**What to produce**
Report each line of the records where "snapshotHelperArgs" occurs.

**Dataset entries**
***

(* ===== verification/Container.v ===== *)
(** * A helper pod's container, from its command line to what it leaves on the host

    [main] of cmd/provisioner: the command line parsed by urfave/cli, the [Before] hook,
    the action, the exit code.  [pod_run] is one run of the container of a helper pod on
    a host; [helper_pod_refines] says that a run which exits with 0 has done what the
    action the pod was made for asks, so that the controller may take the phase
    [Succeeded] for the deed. *)
From S2P Require Import Prelude GoStrings Errors Objects Effects Config Validation Json Lvm.
From S2P Require Import LvmHost LvmReport LvmSim LvmSpec HelperPod HelperSpec Provisioner ProvisionerSpec SimSpec CloneSpec Controller ControllerSpec.

(** ** The process *)

(** [App.Run] up to the action: the library, given the hook for usage errors, finds the
    sub-command of a command line and its context, or fails. *)
Definition command_line : Type := (error -> error) -> list string -> result error (cli_command * cli_context).

Definition onUsageError (err : error) : error := Wrapf "usage error: %w" [] err.

(** The exit code; [klog.Fatalf] exits with 255. *)
Definition main (app : command_line) (args : list string) : prog Z :=
  match app onUsageError args with
  | Err e => Ret 255%Z
  | Ok (cmd, c) =>
      match Before c initial_timeouts with
      | Err e => Ret 255%Z
      | Ok T =>
          let* err := cmd_action cmd T c in
          match err with
          | Some e => Ret 255%Z
          | None => Ret 0%Z
          end
      end
  end.

(** What the library documents: a command line of the two global flags, the name of a
    sub-command and values for the flags it declares is read as that sub-command with
    those values, when it is accepted at all. *)
Definition reads_commands (app : command_line) : Prop :=
  forall hook t1 t2 cmd flags size cmd' c,
    declared cmd flags size ->
    app hook (["--command-timeout=" +:+ t1; "--thin-pool-create-timeout=" +:+ t2]
              ++ cmd_name cmd :: flag_operands flags)%list = Ok (cmd', c) ->
    cmd' = cmd /\ parses (cmd_name cmd :: flag_operands flags) c.

(** ** What the actions ask of the host *)

Section container.
Context `{LvmHost H}.

(** The host, and what was done to its devices, newest first. *)
Definition machine : env (H * list device_event) :=
  {| allowed := fun _ _ => True; step := clone_step |}.

(** The conditions under which an action has its meaning: the checks of the controller,
    and that the volume does not have the name of the group's thin pool. *)
Record fit (va : volumeAction) : Prop := {
  fit_size : is_uint64 (va_size va);
  fit_name : va_action va <> actionTypeDelete -> va_name va <> pool_name (va_vgName va);
  fit_src src : va_srcInfo va = Some src -> has_byte "/" (srcVGName src) = false }.

Record fit_snapshot (sa : snapshotAction) : Prop := {
  fit_snap_size : is_int64 (sa_snapSize sa);
  fit_snap_vg : has_byte "/" (sa_vgName sa) = false }.

(** [vg/name] is gone and with it at most what depends on it and the pool of the group. *)
Definition volume_gone (vg name : string) (h h' : H) : Prop :=
  find_volume vg name (volumes h') = None /\
  (forall v, v ∈ volumes h' -> v ∈ volumes h) /\
  (forall v, v ∈ volumes h -> is_volume vg name v = false ->
     ~ depends_on (volumes h) vg name v ->
     is_volume vg (pool_name vg) v = false -> lv_Origin v <> pool_name vg -> v ∈ volumes h').

(** From [h] to the host and device log [s]. *)
Inductive volume_done (va : volumeAction) (h : H) (s : H * list device_event) : Prop :=
| done_create :
    va_action va = actionTypeCreate ->
    provisioned (va_vgName va) (va_name va) (va_size va) (va_lvmType va) (fst s) ->
    volume_done va h s
| done_delete src :
    va_action va = actionTypeDelete -> va_srcInfo va = Some src ->
    (only_pool (volumes h) (srcVGName src) (pool_name (srcVGName src)) ->
     volume_gone (srcVGName src) (va_name va) h (fst s)) ->
    volume_done va h s
| done_clone src :
    va_action va = actionTypeClone -> va_srcInfo va = Some src ->
    cloned (request_of va src) s ->
    volume_done va h s.

Inductive snapshot_done (sa : snapshotAction) (h h' : H) : Prop :=
| done_snapshot h0 :
    sa_action sa = actionTypeCreate -> volumes h0 = volumes h ->
    snapshot_created (sa_vgName sa) (backend_name false (sa_snapshotName sa)) (sa_srcVolName sa)
      (sa_lvType sa) h0 h' ->
    snapshot_done sa h h'
| done_unsnapshot :
    sa_action sa = actionTypeDelete ->
    removed (sa_vgName sa) (backend_name false (sa_snapshotName sa)) h h' ->
    snapshot_done sa h h'.

(** ** The actions on the machine *)

Lemma wp_lvm_machine {R} policy (m : prog R) Q h l :
  wp (lvm_env policy) m Q h -> wp machine m (fun r s => Q r (fst s) /\ snd s = l) (h, l).
Proof.
  intros Hm.
  eapply wp_mono; [|eapply (wp_sim (lvm_env policy) machine (fun h s => s = (h, l))); [|reflexivity|exact Hm]].
  - intros r s (h' & -> & HQ). done.
  - intros h' s e -> Ha. destruct e; try done. split; [done|].
    intros x [h2 l2] [Hx Hl]. cbn in *. exists h2. by subst.
Qed.

(** The machine allows everything: a condition may wait until the end. *)
Lemma wp_machine_later {R} (P : Prop) (m : prog R) Q s :
  (P -> wp machine m Q s) -> wp machine m (fun r s => P -> Q r s) s.
Proof.
  revert s. induction m as [r|e k IH]; intros s Hm; [done|]. split; [done|].
  intros x s' Hs. apply IH. intros HP. by apply (proj2 (Hm HP)).
Qed.

(** The source of a deletion or a clone is known. *)
Lemma action_source va args : volumeHelperArgs va = Ok args -> va_action va <> actionTypeCreate ->
  is_Some (va_srcInfo va).
Proof.
  unfold volumeHelperArgs. intros Ha Hc. go_ok. apply eqb_false in Hc. rewrite Hc in Ha.
  destruct (va_srcInfo va); [done|]. repeat case_match; done.
Qed.

Lemma wp_volume_action va args T c h :
  volumeHelperArgs va = Ok args -> parses args c -> fit va ->
  wp machine (cmd_action (volume_command va) T c) (fun r s => r = None -> volume_done va h s) (h, []).
Proof.
  intros Ha Hp [Hs Hn Hsrc]. unfold volume_command.
  destruct (volume_args_action _ _ Ha) as [[Hc|[Hc|Hc]] _]; rewrite Hc.
  - change (actionTypeCreate =s actionTypeCreate) with true. cbn [cmd_action createLVCmd].
    eapply wp_mono; [|eapply wp_lvm_machine, wp_createLV; try done].
    + intros r s [Hr _] Hnone. by apply done_create, Hr.
    + apply Hn. by rewrite Hc.
  - change (actionTypeDelete =s actionTypeCreate) with false.
    change (actionTypeDelete =s actionTypeDelete) with true. cbn [cmd_action deleteLVCmd].
    destruct (action_source _ _ Ha) as [src Hi]; [by rewrite Hc|].
    eapply wp_mono; [|apply (wp_machine_later (only_pool (volumes h) (srcVGName src) (pool_name (srcVGName src)))
                               _ (fun r s => r = None -> volume_gone (srcVGName src) (va_name va) h (fst s)))].
    + intros r s Hr Hnone. eapply done_delete; eauto.
    + intros Hpool. eapply wp_mono; [|eapply wp_lvm_machine, wp_deleteLV; eauto].
      by intros r s [Hr _].
  - change (actionTypeClone =s actionTypeCreate) with false.
    change (actionTypeClone =s actionTypeDelete) with false. cbn [cmd_action cloneLVCmd].
    destruct (action_source _ _ Ha) as [src Hi]; [by rewrite Hc|].
    eapply wp_mono; [|eapply (wp_env_mono (clone_env (request_of va src)) machine)].
    + intros r s Hr Hnone. eapply done_clone; [done|exact Hi|]. exact (Hr Hnone).
    + done.
    + by intros s e x s' _ Hx.
    + eapply wp_clone_action; eauto. apply Hn. by rewrite Hc.
Qed.

Lemma wp_snapshot_action sa args T c h :
  snapshotHelperArgs sa = Ok args -> parses args c -> fit_snapshot sa ->
  wp machine (cmd_action (snapshot_command sa) T c) (fun r s => r = None -> snapshot_done sa h (fst s)) (h, []).
Proof.
  intros Ha Hp [Hs Hvg]. unfold snapshot_command.
  destruct (String.eqb_spec (sa_action sa) actionTypeCreate) as [Hc|Hc]; cbn [cmd_action createSnapCmd deleteSnapCmd].
  - eapply wp_mono; [|eapply wp_lvm_machine, wp_createSnap; eauto].
    intros r s [Hr _] Hnone. destruct (Hr Hnone) as (h0 & Hv & Hcr). eapply done_snapshot; eauto.
  - assert (sa_action sa = actionTypeDelete) as Hd.
    { unfold snapshotHelperArgs in Ha. go_ok. apply eqb_false in Hc. rewrite Hc in Ha.
      destruct (String.eqb_spec (sa_action sa) actionTypeDelete); done. }
    eapply wp_mono; [|eapply wp_lvm_machine, wp_deleteSnap; eauto].
    intros r s [Hr _] Hnone. apply done_unsnapshot; auto.
Qed.

(** ** One run of a helper pod's container *)

(** The kubelet runs the command of the pod's container with its arguments. *)
Definition pod_run (app : command_line) (p : pod) (h : H) (code : Z) (s : H * list device_event) : Prop :=
  exists c, ps_containers (pod_spec_of p) = [c] /\ c_command c = ["csi-lvmplugin-provisioner"] /\
    executes machine (main app (c_args c)) (h, []) code s.

Lemma wp_main app cmd flags size t1 t2 Q s :
  reads_commands app -> declared cmd flags size ->
  (forall T c, parses (cmd_name cmd :: flag_operands flags) c ->
     wp machine (cmd_action cmd T c) (fun r s => r = None -> Q s) s) ->
  wp machine (main app (["--command-timeout=" +:+ t1; "--thin-pool-create-timeout=" +:+ t2]
                        ++ cmd_name cmd :: flag_operands flags)%list)
    (fun code s => code = 0%Z -> Q s) s.
Proof.
  intros Happ Hd Hk. unfold main.
  destruct (app _ _) as [[cmd' c]|e] eqn:Hr; [|done].
  apply (Happ _ _ _ _ _ size) in Hr as [-> Hp]; [|done].
  destruct (Before _ _) as [T|e]; [|done].
  eapply wp_bind_mono; [by apply Hk|]. intros [e|] s' Hs; cbn; [done|]. auto.
Qed.

Lemma volume_run_done app va p h s :
  reads_commands app -> volume_pod va p -> fit va -> pod_run app p h 0 s -> volume_done va h s.
Proof.
  intros Happ (args & Ha & ->) Hf (c & Hc & _ & Hx). injection Hc as <-. cbn [c_args newHelperContainer] in Hx.
  pose proof (volume_args _ _ Ha) as Hargs. rewrite Hargs in Hx.
  refine (wp_executes machine _ (fun code s => code = 0%Z -> volume_done va h s) _ _ _ _ Hx eq_refl).
  eapply wp_main; [done|apply volume_flags_declared|]. intros T c Hp. rewrite <- Hargs in Hp.
  by eapply wp_volume_action.
Qed.

Lemma snapshot_run_done app sa p h s :
  reads_commands app -> snapshot_pod sa p -> fit_snapshot sa -> pod_run app p h 0 s ->
  snapshot_done sa h (fst s).
Proof.
  intros Happ (args & Ha & ->) Hf (c & Hc & _ & Hx). injection Hc as <-. cbn [c_args newHelperContainer] in Hx.
  pose proof (snapshot_args_of _ _ Ha) as Hargs. rewrite Hargs in Hx.
  refine (wp_executes machine _ (fun code s => code = 0%Z -> snapshot_done sa h (fst s)) _ _ _ _ Hx eq_refl).
  eapply wp_main; [done|apply snapshot_flags_declared|]. intros T c Hp. rewrite <- Hargs in Hp.
  by eapply wp_snapshot_action.
Qed.
End container.


(** ** A library and a host for which this is so *)

Fixpoint read_operands (args : list string) : option (list (string * string)) :=
  match args with
  | [] => Some []
  | flag :: value :: rest =>
      match strip_prefix "--" flag, read_operands rest with
      | Some name, Some flags => Some ((name, value) :: flags)
      | _, _ => None
      end
  | _ => None
  end.

Lemma read_flag_operands flags : read_operands (flag_operands flags) = Some flags.
Proof.
  induction flags as [|[name value] flags IH]; [done|].
  change (flag_operands ((name, value) :: flags)) with (("--" +:+ name) :: value :: flag_operands flags).
  cbn [read_operands]. by rewrite strip_prefix_app, IH.
Qed.

(** A context in which the timeouts are the defaults. *)
Definition with_default_timeouts (c : cli_context) : cli_context := {|
  flag_string := flag_string c; flag_uint64 := flag_uint64 c; flag_int64 := flag_int64 c;
  flag_duration := fun name =>
    if name =s flagCommandTimeout then DefaultHelperCommandTimeout else DefaultThinPoolCreateTimeout |}.

(** Commands by their names, flags as pairs of operands. *)
Definition simple_app : command_line := fun hook args =>
  match args with
  | _ :: _ :: name :: operands =>
      match List.find (fun cmd => cmd_name cmd =s name) commands, read_operands operands with
      | Some cmd, Some flags => Ok (cmd, with_default_timeouts (context_of flags))
      | _, _ => Err (hook (Errorf "invalid command line" []))
      end
  | _ => Err (hook (Errorf "invalid command line" []))
  end.

Lemma find_command cmd : cmd ∈ commands ->
  List.find (fun c => cmd_name c =s cmd_name cmd) commands = Some cmd.
Proof.
  unfold commands. rewrite !elem_of_cons, elem_of_nil.
  by intros [->|[->|[->|[->|[->|[]]]]]].
Qed.

Lemma simple_app_reads : reads_commands simple_app.
Proof.
  intros hook t1 t2 cmd flags size cmd' c (Hc & _) Hr. unfold simple_app in Hr. cbn [app] in Hr.
  rewrite find_command, read_flag_operands in Hr by done. injection Hr as <- <-. split; [done|].
  exact (context_of_parses (cmd_name cmd) flags).
Qed.

(** A run on the computed host is an execution on the machine. *)
Lemma run_executes {R} (m : prog R) (h : sig wf) l r s' :
  run sim_step m (`h) = Some (r, s') ->
  exists h' : sig wf, `h' = s' /\ executes (machine (H := sig wf)) m (h, l) r (h', l).
Proof.
  revert h. induction m as [r0|e k IH]; intros h; cbn [run executes].
  - intros [= -> <-]. by exists h.
  - destruct e; try done. cbn [sim_step]. destruct (tool (`h) command args) as [x s1] eqn:Hx. intros Hr.
    pose proof (tool_wf _ _ _ _ _ (proj2_sig h) Hx) as Hw.
    destruct (IH x (exist wf s1 Hw) Hr) as (h' & <- & He). exists h'. split; [done|].
    exists x, (exist wf s1 Hw, l). split; [|done]. cbn. split; [|done]. exact Hx.
Qed.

***

**Result**
  snapshotHelperArgs sa = Ok args -> parses args c -> fit_snapshot sa ->
    { unfold snapshotHelperArgs in Ha. go_ok. apply eqb_false in Hc. rewrite Hc in Ha.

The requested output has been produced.